» Aim of the exercise
Scan the records beneath this line for the line holding "- A route parameter" and the line holding "- [Client] lets", then transcribe exactly those two and all lines between.

Items from a data source:
↓

(* ===== verification/Prelude.v ===== *)
(** * Verification of the MDM MQTT gateway (mdm-nodejs)

    The program is a Node.js process that puts an HTTP API in front of one
    MQTT broker connection.  [src/services/mqttService.js] holds the only
    state, the singleton [MQTTService]: a reference to the client object of
    the mqtt.js library, the connected flag, the registry of subscribed
    topics and the reconnect counter.  The controllers under
    [src/controllers] translate HTTP requests into calls of its methods;
    the routers under [src/routes] say which request reaches which
    handler; [src/server.js] builds the Express application, registers
    its listeners on the service, calls [connect] once and listens.

    ** The model

    JavaScript code is embedded as functions in a state-and-exception monad
    [M S A := S -> Outcome A * S] (this file): a computation returns or
    throws, and keeps its mutations in both cases.  The state is the
    [World]: the service object, the client objects [mqtt.connect] has
    created, the promises the service has handed out and the events it has
    emitted.  Closures are constructors that carry their captured
    variables ([Callback], [Await]).  An [async] handler is cut at its
    [await]s: the part that runs first returns a [Reply], which is the
    response or the promise awaited together with the continuation.

    The files, in the order of their dependencies:

    - [Prelude] (this file): the monad, its laws, the scope [js_scope], the
      tactics [unfold_monad], [case_if], [run_monad], the hint database
      [js], lemmas on lists.
    - [JsString], [JsValue], [Json]: the built-ins of JavaScript the sources
      call: [split], [join], [startsWith], [trim]; values with [typeof],
      truthiness, property access and defaults; [JSON.stringify] and
      [JSON.parse], behind the interface [JsonCodec], whose laws
      [JsonCodecLaws] (parse inverts stringify on the [canonical] values,
      and returns canonical values only) are proved of [Json.codec].
    - [Options]: the options [connect] builds from [process.env] and the
      port of [src/server.js], with [parseInt] and [||].
    - [Registry]: [this.subscriptions], a JavaScript [Set], behind the
      interface [RegistryOps]/[RegistryLaws], with two instances: the
      insertion-ordered list [JsSet] and the finite set [gset string];
      [reg_abs] and the refinement lemmas relate any lawful implementation
      to the finite set.
    - [Topics]: the queue names of a device ([inQueue], [outQueue]), the
      pattern of device ids ([valid_device_id]) and the parser of
      [listDevices] ([device_of_subscription]), from
      [src/controllers/deviceController.js].
    - [Client]: the contract of the mqtt.js client object: its link state,
      when it may emit which event, [end], requests in flight and their
      completion.  The library is not part of the repository; this file
      states what the service assumes of it.
    - [ServiceState]: [MQTTService] (the fields of the constructor), [World]
      and the primitive effects: assignments to fields, [emit], promise
      creation and settlement, timers ([sleep], [timer_fires]), calls on
      [this.client] (a [TypeError] when it is [null]).
    - [Router]: the handler of the client's [message] event and
      [routeMessage], with the decision table [classifies] stated apart from
      the code.
    - [Listeners]: the listeners [src/server.js] registers on the service,
      the dispatch of [EventEmitter.emit] and what the process prints.
    - [Gateway]: [subscribe], [unsubscribe], [publish], [createQueue],
      [getConnectionStatus], [subscribeToDefaultTopics],
      [broadcastToAllDevices] and the completion callbacks; a call of a
      method of [this] is a lookup among the methods of the class, of
      [EventEmitter] and of [Object] ([has_method], [call_method]).
    - [Loopback]: a payload from [publish] through the broker back to the
      handler of [message], for any codec that satisfies [JsonCodecLaws].
    - [Connection]: [connect], [disconnect] and the handlers of [connect],
      [disconnect], [reconnect], [error], [offline].
    - [EventLoop]: one turn per method call, client event, request
      completion or timer ([Input], [enabled], [step], [turn]); executions
      as the inductive relation [Trace] and the function [run]; the
      invariant [Inv]; the life of a promise.
    - [Reconnect]: the abstract connection state machine [conn_step], the
      abstraction [conn_of] and the simulation; the reconnect bound.
    - [Owed]: the invariant [Owing]: every pending promise has the request
      that settles it in flight at a client.
    - [Requests]: [acts_by_calls], the interface between the controllers
      and the event loop: code that changes the world only by calling the
      service stays within the executions of the event loop.
    - [Http]: requests, responses, [Reply], [resume] and [drive]; the
      postconditions [replies] with the tactic [solve_replies]; the
      termination argument [drive_within].
    - [MqttController]: the seven handlers of
      [src/controllers/mqttController.js] and their continuations.
    - [DeviceListing]: the loop of [listDevices] and its specification.
    - [DeviceController]: the eight handlers of
      [src/controllers/deviceController.js] and their continuations.
    - [BulkAdd]: [bulkAddDevices] from the request to its response.
    - [Lifecycle]: one device from [addDevice] over [getDevice] to
      [deleteDevice] and the acknowledgements of the broker.
    - [Envelope]: the shape every response of the controllers has.
    - [Routes]: the three routers of [src/routes] as tables, with the
      matching of Express.
    - [Server]: the process of [src/server.js] as a state machine
      ([Process], [Event], [enabled], [step], [Run]): [startServer],
      [app.listen] and its failure ([listen]), the signal handlers, the
      middleware stack [serve], the handlers that wait ([inflight]) and
      their resumption.
    - [Answers]: the measure that bounds the resumptions of a request.
    - [Waiting]: the handlers that wait do so for fresh, distinct promises,
      and each of them can be woken.
    - [Rejections]: the promises a handler creates and does not await, and
      the process that ends on an unhandled rejection ([Strict],
      [strict_step], [strict_run]) with its exit codes.

    ** What is proved

    - Connection: in executions with one [connect] the attempt counter
      never exceeds the maximum by more than one, the service gives up
      after that attempt, the connected flag is sound, and the service
      refines the abstract machine ([Reconnect]); with a second [connect]
      there is no bound: every value of the counter is reached
      ([second_connect_breaks_bound]).  The process calls [connect] once,
      so for the process the bound holds without a condition
      ([Server.server_reconnect_bound]).
    - Safety: from a state that satisfies [Inv] no turn throws, and every
      reachable state satisfies [Inv] ([EventLoop]); no request makes a
      handler or a continuation throw past the middleware
      ([Server.server_never_throws]); an [error] event of the service
      always has a listener ([Listeners]).
    - Registry: it changes by acknowledged requests only; an acknowledged
      subscription is reported, an acknowledged unsubscription is not; a
      queue whose creation failed is not registered.
    - Promises: [publish] and [createQueue] reject at once while
      disconnected, otherwise their promise is pending until the request
      completes; a settled promise keeps its state; a pending promise is
      owed by a request in flight ([Owed]).
    - Routing of messages: the message handler emits [message] and exactly
      one routed event, chosen as the decision table says; a message is
      printed once at most.
    - Round trip: a canonical payload that is not a string holding a JSON
      text arrives as the value that was published ([Loopback]); the
      strings that are JSON texts do not ([loopback_examples]).
    - Topics: the queue names of a device determine the device; the parser
      of [listDevices] inverts them; the map [listDevices] builds has one
      entry per device.
    - HTTP handlers: status codes and bodies of the endpoints on their
      validation, success and failure branches, the awaits followed from
      request to response ([MqttController], [DeviceController]); a bulk
      request is always answered, with one result per device or, when an
      element of the list is [null], with the 500 of the [catch] block
      ([BulkAdd]); every response has the envelope of [Envelope]; a device
      is reported as active once added, until the broker has acknowledged
      its deletion, and as partial afterwards ([Lifecycle]).
    - Routing of requests: no request matches two routes of a table, so
      the order of the routes is irrelevant; the endpoints [GET /api]
      advertises are routed, but for [/health]; a routed request has its
      [deviceId] parameter ([Routes]).
    - Termination and progress: every request is answered after at most
      [request_fuel] resumptions, whatever its promises settle with
      ([Answers]); a handler never waits in vain: its promise is settled,
      or one event of the client or of a timer settles it ([Waiting]).
    - Unhandled rejections: every handler awaits the promise it creates,
      except [broadcastAlldevices]; a broadcast requested while the
      service is disconnected leaves a rejected promise that nobody
      handles ([Rejections]).
    - Exit codes: the process of Node.js 15 and later exits with code 0 on
      a signal, with code 1 when [connect] throws or the port cannot be
      bound, and with code 1 on the rejection of the promise of a
      broadcast; it does nothing afterwards ([Rejections.exit_codes]).
    - Method lookup: [this.broadcast] is found nowhere, so
      [broadcastToAllDevices] always rejects ([Gateway]).
    - Configuration: a keep-alive or reconnect period of 0 cannot be
      configured, the flags are set by the very string ["true"], the
      generated client id has at most eight random digits ([Options]).
    - Process: what is answered outside the handlers (404, a body that
      does not parse), and that the server listens even when the broker
      is out of reach ([Server]).

    ** Bounds and assumptions

    - Numbers are integers ([Z]); [JSON.parse] rejects a numeral with a
      fraction or an exponent.  Strings are sequences of 8-bit characters,
      and [trim] strips the ASCII white space.
    - Topics are strings: a request whose topic is given and is not a string
      is answered [OutOfModel].
    - [Json.parse] recurses on fuel [S (length s)], one more than the
      nesting depth any text of that length can have.
    - [Http.drive] resumes a waiting handler on fuel.  [Answers.request_fuel]
      is [2 + 3 n] for a body with [n] devices: [addDevice] awaits twice,
      [bulkAddDevices] three times per device (two queues and the delay),
      every other handler once at most; [every_request_answered] proves
      that this fuel is enough for every request, and
      [BulkAdd.bulkAddDevices_answers] that [3 n] is enough for a bulk
      request.
    - A route parameter matches a non-empty segment only, as in Express:
      a path with an empty segment in that place reaches no
      [:deviceId] route.
    - Whether [app.listen] can bind the port is an input of the process
      ([Listen]), like what [mqtt.connect] does ([StartServer]).
    - The clock is a parameter of the handlers: [now] for
      [new Date().toISOString()], [millis] for [Date.now()].
    - The theorems on reconnection in [Reconnect] assume that [connect] is
      called at most once ([connects_once], [reachable_once]); [Server]
      discharges the assumption for the process.
    - The continuation of a handler is an event of its own: the model
      allows other events between the settlement of a promise and the
      continuation, which includes the order Node.js takes.
    - [Client] lets the library complete every request it has accepted, at
      any time, with or without an error, also after [end]; it never drops
      a request.
    - The process of [Server] goes on after an unhandled rejection, as
      Node.js did before version 15; later versions end the process with
      exit code 1 at the first one.  [Rejections.strict_step] is that
      process; it agrees with the process of [Server] on every run
      without a broadcast request ([strict_agrees]), so the theorems on
      [Server] describe those versions on such runs.

    ** Not modelled

    What the client library does with the options of [connect] ([Options]
    says what they are; the contract of [Client] does not depend on
    them); the text of what is logged (the
    listeners of [src/server.js] are modelled by the lines they print,
    the [console] calls inside the service and the controllers are left
    out); [helmet], [cors], [morgan] and the urlencoded body parser of
    [src/server.js] (headers, the access log, another body format);
    [HEAD] and [OPTIONS] requests, which Express and [cors] answer
    themselves; query strings and URL decoding of request paths; topics
    that are not strings. *)

From Stdlib Require Export Ascii.
From stdpp Require Export base tactics option list strings.

Declare Scope js_scope.
Delimit Scope js_scope with js.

↑

» Task output
    - A route parameter matches a non-empty segment only, as in Express:
      a path with an empty segment in that place reaches no
      [:deviceId] route.
    - Whether [app.listen] can bind the port is an input of the process
      ([Listen]), like what [mqtt.connect] does ([StartServer]).
    - The clock is a parameter of the handlers: [now] for
      [new Date().toISOString()], [millis] for [Date.now()].
    - The theorems on reconnection in [Reconnect] assume that [connect] is
      called at most once ([connects_once], [reachable_once]); [Server]
      discharges the assumption for the process.
    - The continuation of a handler is an event of its own: the model
      allows other events between the settlement of a promise and the
      continuation, which includes the order Node.js takes.
    - [Client] lets the library complete every request it has accepted, at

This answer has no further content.